Stored data entries:
(** A commit sends nothing, or exactly one refresh request for the pair
    it has just exposed. *)
Lemma commit_traffic (parseDate : string -> option Z) (now : Z) (s : State) :
  let s' := commit parseDate now s in
  (inflight s' = inflight s /\ requests s' = requests s) \/
  (exists t r, tokens s' = Val t /\ heldRefreshToken (Val t) = Some r /\
               inflight s' = inflight s ++ [RefreshAwaitResponse] /\
               requests s' = requests s ++ [PostRefresh r]).
Proof.
  cbv zeta.
  destruct (queuedTokens s) as [[| |t]|] eqn:Hq.
  - left. unfold commit. rewrite Hq. destruct (tokens s); simpl; split; reflexivity.
  - left. rewrite commit_cleared_tokens by exact Hq. split; reflexivity.
  - rewrite (commit_new_tokens parseDate now s t Hq).
    set (s0 := with_exposed (Val t)
                 (match queuedUser s with Some v => v | None => currentUser s end) s).
    destruct (cancelRefreshTimer_frame s0) as (Ht & _ & _ & _ & Hi & _ & Hr & _).
    rewrite scheduleTokenRefresh_cases.
    destruct (scheduling parseDate t now).
    + left. split; assumption.
    + unfold refreshToken.
      destruct (heldRefreshToken (Val t)) as [r|] eqn:Hh.
      * right. exists t, r. cbn [fst].
        split; [exact Ht|]. split; [exact Hh|].
        unfold fetcher. cbn [inflight requests with_inflight with_requests].
        rewrite Hi, Hr. split; reflexivity.
      * left. split; assumption.
    + left. simpl. split; assumption.
  - left.
    destruct (commit_without_token_update parseDate now s Hq) as (_ & _ & A & B).
    split; assumption.
Qed.

(** ** The shape of a step *)

Lemma notifyAuthChange_segment (p : Props) (v : option TokensData) (s s1 : State) :
  segmentOf s s1 -> segmentOf s (notifyAuthChange p v s1).
Proof.
  unfold notifyAuthChange. destruct (onAuthChange p); [|tauto].
  unfold segmentOf. cbn. tauto.
Qed.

** Exercise objective **
Using the records, report how many lines contain the word "option", adding no other text.

** Expected output **
2